Kaplan-Meier plot of YWHAZ. Source: https://www.proteinatlas.org/ENSG00000164924-YWHAZ/pathology/lung+cancer/LUAD.

Study 2: Association between GE and miRNA.

For the miRNA data, we select two important genes: miR-197 (in red square shape) and miR-99b (in cyan triangular shape). The left panel of Fig. 6 demonstrates all of the \(3252\times 191 = 621,132\) dependence scores, and the right panel of Fig. 6 summarizes the maximum dependence score (top) and also the total count of being selected (bottom) for each predictor across all of the 3252 subgroups for miRNA data. We can see that miR-197, locating from the 1211th subgroup, has the highest marginal dependence score. Our second finding, miR-99b, has a moderate level of importance score across all subgroups judging from the maximum score plot (top right of Fig. 6), however, its astonishing count make it shine because it is selected by over 1400 subgroups (bottom right of Fig. 6). These two findings confirm some other reports in the literature. For example, Chen and Yang claimed that miR-197-3p up-regulation was detected within LUAD tissues when comparing with adjacent noncancerous tissues, and they also confirmed that miR-197-3p directly targets the lysine 63 deubiquitinase (CYLD) gene, and the expression of miR-197-3p is negatively associated with CYLD expression within LUAD cell lines24. Kang et al. found that miR-99b was down-regulated in patients with lung cancer, noticed that the overexpression of miR-99b induced a reduction in FGFR3 expression, and they suspected that miR-99b may be a potent tumor suppressor and a potential therapeutic tool for lung cancer patients25.

Figure 6
figure 6

Left: The 621,132 dependence scores between gene expression and miRNA across all predictors and all subgroups; miR-197 (in red square shape) is selected; Right: the maximum score (top) and count of being selected (bottom) for each of the \(p=191\) predictor across all subgroups; miR-99b (in cyan triangular shape) is selected.

Study 3: Association between expressions of only five genes and integrated CNV and ME vector.

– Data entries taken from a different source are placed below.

Lemma print_loop_stops (upper : char -> str) (pre : dict (list str)) :
  forall printed c mentions post,
    (forall k, In k (map fst pre) -> dict_get TRANSLATIONS k <> None) ->
    dict_get TRANSLATIONS c = None ->
    print_loop upper (pre ++ (c, mentions) :: post) printed =
    (fst (print_loop upper pre printed), true).
Proof.
  induction pre as [|[k ms] pre IH]; intros printed c mentions post K N.
  - cbn [app print_loop]. rewrite N. reflexivity.
  - cbn [app print_loop].
    destruct (dict_get TRANSLATIONS k) as [[sg pl]|] eqn:G.
    + apply IH; [|assumption]. intros k' I. apply K. right. assumption.
    + exfalso. apply (K k); [left; reflexivity | assumption].
Qed.

(** [print_extracted_aspects] raises exactly when some category of the
    collection has no translation, after printing the lines of the
    categories before the first such one; when it returns it has printed one
    header for each category and one line for each mention. *)
Theorem print_extracted_aspects_raises (upper : char -> str) :
  (forall extracted_aspects,
      snd (print_extracted_aspects upper extracted_aspects) = true <->
      exists c, In c (map fst extracted_aspects) /\
                dict_get TRANSLATIONS c = None) /\
  (forall pre c mentions post,
      (forall k, In k (map fst pre) -> dict_get TRANSLATIONS k <> None) ->
      dict_get TRANSLATIONS c = None ->
      print_extracted_aspects upper (pre ++ (c, mentions) :: post) =
      (fst (print_extracted_aspects upper pre), true)) /\
  (forall extracted_aspects,
      snd (print_extracted_aspects upper extracted_aspects) = false ->
      List.length (fst (print_extracted_aspects upper extracted_aspects)) =
      (List.length extracted_aspects +
       List.length (flatten (map snd extracted_aspects)))%nat).
Proof.
  unfold print_extracted_aspects. split; [|split].
  - intros ea. apply print_loop_raises.
  - intros pre c mentions post. apply print_loop_stops.
  - intros ea H. rewrite (print_loop_count upper ea [] H). reflexivity.
Qed.

(** ** From labels of the wire format to the printed list *)

Lemma vocabulary_translated (c : str) :
  In c ASPECTS_LIST -> dict_get TRANSLATIONS c <> None.
Proof.
  intros I.
  assert (H : forallb (fun c => dict_in TRANSLATIONS c) ASPECTS_LIST = true)
    by reflexivity.
  rewrite forallb_forall in H. specialize (H c I). unfold dict_in in H.
  destruct (dict_get TRANSLATIONS c); [discriminate | discriminate].
Qed.

Lemma mention_counts_keys {A B} (d : dict (list A)) (d' : dict (list B)) :
  mention_counts d = mention_counts d' -> map fst d = map fst d'.
Proof.
  unfold mention_counts. intros H. apply (f_equal (map fst)) in H.
  rewrite !map_map in H. exact H.
Qed.

(** On labels of the wire format and tokens none of which is empty, without
    normalisation, the whole chain returns: [extract_aspects] returns a
    collection, its categories are categories of the vocabulary, and
    [print_extracted_aspects] prints it without raising. *)
Theorem extract_and_print_wire_format
    (morph_parse : str -> list Parse) (syntax_parser : list str -> Doc)
    (upper : char -> str) (Text : Type)
    (predictor_extract : Text -> list (str * str)) (text : Text) :
  Forall wf_label (map snd (predictor_extract text)) ->
  (forall entry, In entry (predictor_extract text) -> fst entry <> []) ->
  exists out,
    extract_aspects morph_parse syntax_parser false upper Text
                    predictor_extract text = Some out /\
    (forall c, In c (map fst out) -> In c ASPECTS_LIST) /\
    snd (print_extracted_aspects upper out) = false.
Proof.
  intros W NE.
  destruct (decode_follows_continuation_law _ W) as [ea [D _]].
  destruct (extract_aspects_plain morph_parse syntax_parser upper Text
              predictor_extract text NE) as [R S].
  destruct (extract_aspects morph_parse syntax_parser false upper Text
              predictor_extract text) as [out|] eqn:E.
  - exists out. split; [reflexivity|].
    destruct (S out eq_refl) as [ea' [D' C]].
    assert (K : forall c, In c (map fst out) -> In c ASPECTS_LIST).
    { intros c I. rewrite (mention_counts_keys _ _ C) in I.
      apply (decode_keys_in _ _ D') in I as ([tok label] & Ie & Ic).
      apply (aspects_for_token_wf label); [|assumption].
      rewrite Forall_forall in W. apply W.
      apply in_map_iff. exists (tok, label). split; [reflexivity | assumption]. }
    split; [assumption|].
    destruct (snd (print_extracted_aspects upper out)) eqn:P; [|reflexivity].
    apply print_loop_raises in P as (c & I & N).
    exfalso. apply (vocabulary_translated c); auto.
  - destruct R as [R _]. rewrite (R eq_refl) in D. discriminate.
Qed.

Lemma extract_and_print_wire_format_witness :
  exists out,
    extract_aspects two_parse_morph
                    (fun _ => Build_Doc [] (Build_Token 0 [] [] [] 0 [] []))
                    false (fun c => [c]) (list (str * str))
                    (fun result => result)
                    [(u "Метод", u "Method"); (u ",", u "O");
                     (u "Подход", u "Method|Task")] = Some out /\
    (forall c, In c (map fst out) -> In c ASPECTS_LIST) /\
    snd (print_extracted_aspects (fun c => [c]) out) = false.
Proof.
  apply (extract_and_print_wire_format
           two_parse_morph
           (fun _ => Build_Doc [] (Build_Token 0 [] [] [] 0 [] []))
           (fun c => [c]) (list (str * str)) (fun result => result)
           [(u "Метод", u "Method"); (u ",", u "O");
            (u "Подход", u "Method|Task")]).
  - apply Forall_cons; [|apply Forall_cons; [|apply Forall_cons]].
    + right. exists [u "Method"]. split; [discriminate|].
      split; [|reflexivity]. intros c [<-|[]]. cbn. auto.
    + left. reflexivity.
    + right. exists [u "Method"; u "Task"]. split; [discriminate|].
      split; [|reflexivity]. intros c [<-|[<-|[]]]; cbn; auto.
    + apply Forall_nil.
  - intros entry [<-|[<-|[<-|[]]]]; discriminate.
Defined.

(** ** On [sort_dataset] *)

Lemma insert_desc_perm {A} (key : A -> nat) (x : A) (l : list A) :
  Permutation (insert_desc key x l) (x :: l).
Proof.
  induction l as [|y l IH]; simpl; [reflexivity|].
  destruct (Nat.leb (key y) (key x)); [reflexivity|].
  rewrite perm_swap. constructor. exact IH.
Qed.

Lemma sorted_desc_perm {A} (key : A -> nat) (l : list A) :
  Permutation (sorted_desc key l) l.
Proof.
  induction l as [|x l IH]; simpl; [constructor|].
  rewrite insert_desc_perm. constructor. exact IH.
Qed.

Lemma insert_desc_sorted {A} (key : A -> nat) (x : A) (l : list A) :
  Sorted (fun a b => key b <= key a)%nat l ->
  Sorted (fun a b => key b <= key a)%nat (insert_desc key x l).
Proof.
  induction 1 as [|y l S IH H]; simpl; [repeat constructor|].
  destruct (Nat.leb_spec (key y) (key x)) as [L|L].
  - constructor; [constructor; assumption | constructor; assumption].
  - constructor; [assumption|].
    destruct l as [|z l]; simpl.
    + constructor. lia.
    + inversion H; subst. destruct (Nat.leb (key z) (key x)); constructor;
        [lia | assumption].
Qed.

Lemma sorted_desc_sorted {A} (key : A -> nat) (l : list A) :
  Sorted (fun a b => key b <= key a)%nat (sorted_desc key l).
Proof.
  induction l as [|x l IH]; simpl; [constructor|].
  apply insert_desc_sorted, IH.
Qed.

Lemma insert_desc_filter {A} (key : A -> nat) (n : nat) (x : A) (l : list A) :
  filter (fun a => Nat.eqb (key a) n) (insert_desc key x l) =
  filter (fun a => Nat.eqb (key a) n) (x :: l).
Proof.
  induction l as [|y l IH]; [reflexivity|].
  cbn [insert_desc]. destruct (Nat.leb_spec (key y) (key x)) as [L|L];
    [reflexivity|].
  cbn [filter] in *. rewrite IH.
  destruct (Nat.eqb_spec (key x) n) as [Ex|Ex];
    destruct (Nat.eqb_spec (key y) n) as [Ey|Ey]; try reflexivity. lia.
Qed.

Lemma sorted_desc_filter {A} (key : A -> nat) (n : nat) (l : list A) :
  filter (fun a => Nat.eqb (key a) n) (sorted_desc key l) =
  filter (fun a => Nat.eqb (key a) n) l.
Proof.
  induction l as [|x l IH]; [reflexivity|].
  cbn [sorted_desc fold_right]. fold (sorted_desc key l).
  rewrite insert_desc_filter. cbn [filter]. rewrite IH. reflexivity.
Qed.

In this study we only consider five specific genes that are known to be important for LUAD disease via the report from http://www.cancerindex.org/geneweb/X1501.htm. Specifically, the response vector are expressions of five genes, i.e., EGFR, KRAS, TP53, MKI67, and ALK (i.e., \(n\times q = 310 \times 5\)). Then we match CNV and ME together as an entire unit through their common genes (\(n\times p\times d = 310 \times 7,885\times 2\)). The dependence scores of the 7, 885 two-dimensional predictor vectors are demonstrated in Fig. 7. The maximum ratio criterion selects five genes as important findings and they are: HNRNPR, ITPR2, PTHLH, RASSF8 and WIPI2, which, as can be visually observed, far outweigh the rest of the genes. Some of our findings confirm other reports in the literature, for example, Wei et al. noticed up-regulation of RASSF8 in LUAD patients26; kucherlapati found that WIPI2 is over expressed in EGFR activated tumors27; Manenti et al. noticed the polymorphisms in KRAS and PTHLH loci were associated with tumor prognosis28. Note that the five genes we chose as response components to consider their gene expressions are different from the five genes that are selected by the proposed MrDcGene approach from the CNV and ME vector. This may indicate interactions of these ten genes in influencing LUAD.

Figure 7
figure 7

The 7, 885 dependence scores between gene expression of five specific genes and each of the 2-dimensional matched CNV and ME vector.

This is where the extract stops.